◆ **INFORMATION SHOWN**
╭──

(** A message whose last paragraph is rendered trailers: they are found unless the
    body ends with an odd number of line feeds. *)
Lemma parse_message body ls l ws :
  Forall line_ok (ls ++ [l]) -> line_solid l -> Forall (fun c => is_whitespace c = true) ws ->
  parse (E:=E) (body ++ nl :: nl :: text (ls ++ [l]) ++ ws) seps =
  if odd_newlines body then Err (Trailing (nl :: text (ls ++ [l]))) else Ok (l_trailer <$> (ls ++ [l])).
Proof using H0.
  intros Hls Hl Hws. pose proof Hls as [_ [Hok _]%Forall_cons]%Forall_app.
  pose proof (text_solid ls l Hok Hl) as Hsolid.
  destruct (after_gap_text _ Hls) as [Hgap Hstop]. unfold parse.
  replace (body ++ nl :: nl :: text (ls ++ [l]) ++ ws) with ((body ++ nl :: nl :: text (ls ++ [l])) ++ ws)
    by (by rewrite <- app_assoc).
  rewrite trim_end_solid by (done || by apply solid_app, (solid_app [nl; nl])).
  rewrite paragraphs_spec, last_paragraph, (after_gap_body _ (length body)) by done. cbn [default from_option].
  destruct (odd_newlines body).
  - cbn [mbind result_bind id]. unfold Parser.trailers. rewrite many0_stop; [done|]. apply trailer_fails, nl_not_token.
  - unfold id. apply solid_nonempty in Hsolid. destruct (text (ls ++ [l])) as [|c s] eqn:Ht; [done|].
    cbn [mbind result_bind]. rewrite <- Ht. by rewrite trailers_parse.
Qed.

Lemma parse_text ls l ws :
  Forall line_ok (ls ++ [l]) -> line_solid l -> Forall (fun c => is_whitespace c = true) ws ->
  parse (E:=E) (text (ls ++ [l]) ++ ws) seps = Ok (l_trailer <$> (ls ++ [l])).
Proof using H0.
  intros Hls Hl Hws. pose proof Hls as [_ [Hok _]%Forall_cons]%Forall_app.
  pose proof (text_solid ls l Hok Hl) as Hsolid.
  destruct (after_gap_text _ Hls) as [Hgap Hstop]. unfold parse. rewrite trim_end_solid by done.
  rewrite paragraphs_spec, last_paragraph, Hgap. cbn [default from_option].
  apply solid_nonempty in Hsolid. destruct (text (ls ++ [l])) as [|c s] eqn:Ht; [done|].
  cbn [mbind result_bind]. rewrite <- Ht. by rewrite trailers_parse.
Qed.

(** ** What is displayed *)

Lemma values_join vs tail : values_text vs tail = join_with (nl :: str "  ") vs ++ tail.
Proof using.
  destruct vs as [|v vs]; [done|]. cbn [values_text]. revert v. induction vs as [|w vs IH]; intros v; [done|].
  cbn [indent]. rewrite IH. change (join_with (nl :: str "  ") (v :: w :: vs)) with
    (v ++ (nl :: str "  ") ++ join_with (nl :: str "  ") (w :: vs)).
  rewrite <- !app_assoc. reflexivity.
Qed.

Definition line_sep (l : line) : list N := l_before l ++ l_char l :: l_after l.

Lemma line_display l tail : line_text l tail = display_one (line_sep l) (l_trailer l) ++ tail.
Proof using.
  unfold line_text, display_one, line_sep. rewrite values_join. rewrite <- ?app_assoc. cbn [app]. by rewrite <- ?app_assoc.
Qed.

Lemma text_join ls : text ls = join_with [nl] ((fun l => display_one (line_sep l) (l_trailer l)) <$> ls).
Proof using.
  induction ls as [|l [|l' ls] IH]; [done|apply (eq_trans (line_display l [])), app_nil_r|].
  change (text (l :: l' :: ls)) with (line_text l (nl :: text (l' :: ls))). rewrite IH, line_display. done.
Qed.

Lemma display_lines sep_for ts :
  Forall trailer_ok ts -> Forall (fun t => sep_ok (sep_for (token t))) ts ->
  exists ls, Forall line_ok ls /\ l_trailer <$> ls = ts /\ display sep_for ts = text ls.
Proof using.
  intros Hts Hseps.
  assert (exists ls, Forall line_ok ls /\ l_trailer <$> ls = ts /\
    (fun l => display_one (line_sep l) (l_trailer l)) <$> ls = (fun t => display_one (sep_for (token t)) t) <$> ts)
    as (ls & Hok & Htr & Hd).
  2: { exists ls. split_and!; [done|done|]. unfold display. by rewrite text_join, Hd. }
  induction Hts as [|t ts Ht _ IH]; [by exists []|]. apply Forall_cons in Hseps as [(a & c & b & Hs & Ha & Hb & Hc) Hseps].
  destruct (IH Hseps) as (ls & Hok & Htr & Hd). exists (MkLine t a c b :: ls). split_and!.
  - constructor; [|done]. done.
  - cbn. by rewrite Htr.
  - cbn [fmap list_fmap]. cbn [fmap list_fmap] in Hd. rewrite Hd. unfold line_sep. cbn. by rewrite <- Hs.
Qed.

(** The blanks after a separator without a value are at the end of the message. *)
Lemma trim_last ls l : line_ok l -> exists l' ws,
  line_ok l' /\ line_solid l' /\ l_trailer l' = l_trailer l /\ Forall (fun c => is_whitespace c = true) ws /\
  text (ls ++ [l]) = text (ls ++ [l']) ++ ws.
Proof using.
  intros Hl. destruct (values (l_trailer l)) as [|v vs] eqn:Hv.
  - exists (MkLine (l_trailer l) (l_before l) (l_char l) []), (l_after l).
    destruct Hl as (Ht & Ha & Hb & Hc). split; [by split_and!; [..|constructor|]|]. split; [done|]. split_and!; [done|..].
    + eapply Forall_impl; [exact Hb|]. apply blank_whitespace.
    + destruct (text_snoc ls) as [u Hu]. rewrite !Hu. unfold line_text. cbn. rewrite Hv. cbn [values_text].
      rewrite app_nil_r. by rewrite <- !app_assoc.
  - exists l, []. split_and!; [done| |done|constructor|by rewrite app_nil_r]. intros Hnil. congruence.
Qed.

(** A message made of a body and of displayed trailers, followed by white space. *)
Lemma parse_displayed sep_for ts ws :
  ts <> [] -> Forall trailer_ok ts -> Forall (fun t => sep_ok (sep_for (token t))) ts ->
  Forall (fun c => is_whitespace c = true) ws ->
  parse (E:=E) (display sep_for ts ++ ws) seps = Ok ts /\
  forall body, match parse (E:=E) (body ++ nl :: nl :: display sep_for ts ++ ws) seps with
    | Ok ts' => odd_newlines body = false /\ ts' = ts
    | Err e => odd_newlines body = true /\ exists r, e = Trailing r
    end.
Proof using H0.
  intros Hne Hts Hseps Hws. destruct (display_lines sep_for ts Hts Hseps) as (ls & Hok & <- & ->).
  destruct ls as [|l ls _] using rev_ind; [done|]. apply Forall_app in Hok as [Hls [Hl _]%Forall_cons].
  destruct (trim_last ls l Hl) as (l' & ws' & Hl' & Hsolid & Htr & Hws' & ->).
  assert (l_trailer <$> ls ++ [l] = l_trailer <$> ls ++ [l']) as -> by (rewrite !fmap_app; cbn; by rewrite Htr).
  assert (Forall line_ok (ls ++ [l'])) as Hok by (apply Forall_app; split; [done|by constructor]).
  assert (Forall (fun c => is_whitespace c = true) (ws' ++ ws)) as Hall by (by apply Forall_app).
  rewrite <- app_assoc. split; [by apply parse_text|]. intros body. rewrite parse_message by done.
  destruct (odd_newlines body); [split; [done|by eexists]|done].
Qed.
End Rendered.

(** [trailers_roundtrip]: trailers that are displayed, each with a separator, are parsed
    back: the same tokens and values in the same order, as long as the tokens are made of
    letters, digits and dashes, the values are lines without white space around them, and
    the separators use a character given to the parser. *)
Theorem trailers_roundtrip {E} `{NomLaws E} `{Alphanumeric} (seps : list N) (sep_for : list N -> list N)
    (ts : list Trailer) (Hne : ts <> []) (Hts : Forall trailer_ok ts)
    (Hseps : Forall (fun t => sep_ok seps (sep_for (token t))) ts) :
  parse (E:=E) (display sep_for ts) seps = Ok ts.
Proof.
  destruct (parse_displayed (E:=E) seps sep_for ts [] Hne Hts Hseps (Forall_nil_2 _)) as [Hp _].
  by rewrite app_nil_r in Hp.
Qed.

Definition ascii_alphanumeric : Alphanumeric.
Proof.
  refine {| is_alphanumeric := fun c =>
    (48 <=? c) && (c <=? 57) || (65 <=? c) && (c <=? 90) || (97 <=? c) && (c <=? 122) |}.
  done.
Defined.

#[local] Existing Instance ascii_alphanumeric.
Import ListNom.

Lemma trailers_roundtrip_witness :
  let ts := [MkTrailer (str "Tested-by") [str "Alice"; str "Bob"]; MkTrailer (str "Fixes") [str "42"];
             MkTrailer (str "Just-a-token") []] in
  let sep := fun t : list N => if bool_decide (t = str "Fixes") then str " #" else str ": " in
  display sep ts = str "Tested-by: Alice" ++ [nl] ++ str "  Bob" ++ [nl] ++ str "Fixes #42" ++ [nl] ++
    str "Just-a-token: " /\
  parse (E:=unit) (display sep ts) (str ":#") = Ok ts.
Proof.
  split; [vm_compute; reflexivity|].
  apply (trailers_roundtrip (E:=unit) (str ":#")).
  - done.
  - repeat constructor; try done; try (by eexists (str "Alic"), _); try (by eexists (str "Bo"), _);
      try (by eexists (str "4"), _).
  - repeat constructor.
    + exists [], 58, (str " "). by repeat constructor.
    + exists (str " "), 35, []. by repeat constructor.
    + exists [], 58, (str " "). by repeat constructor.
Defined.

╰──

Would you transcribe, unchanged, every line of the material from the one containing "split; [vm_compute; reflexivity|]." to the very end, including both, and nothing else?

◆ **OUTPUT FOR THIS EXERCISE**
  split; [vm_compute; reflexivity|].
  apply (trailers_roundtrip (E:=unit) (str ":#")).
  - done.
  - repeat constructor; try done; try (by eexists (str "Alic"), _); try (by eexists (str "Bo"), _);
      try (by eexists (str "4"), _).
  - repeat constructor.
    + exists [], 58, (str " "). by repeat constructor.
    + exists (str " "), 35, []. by repeat constructor.
    + exists [], 58, (str " "). by repeat constructor.
Defined.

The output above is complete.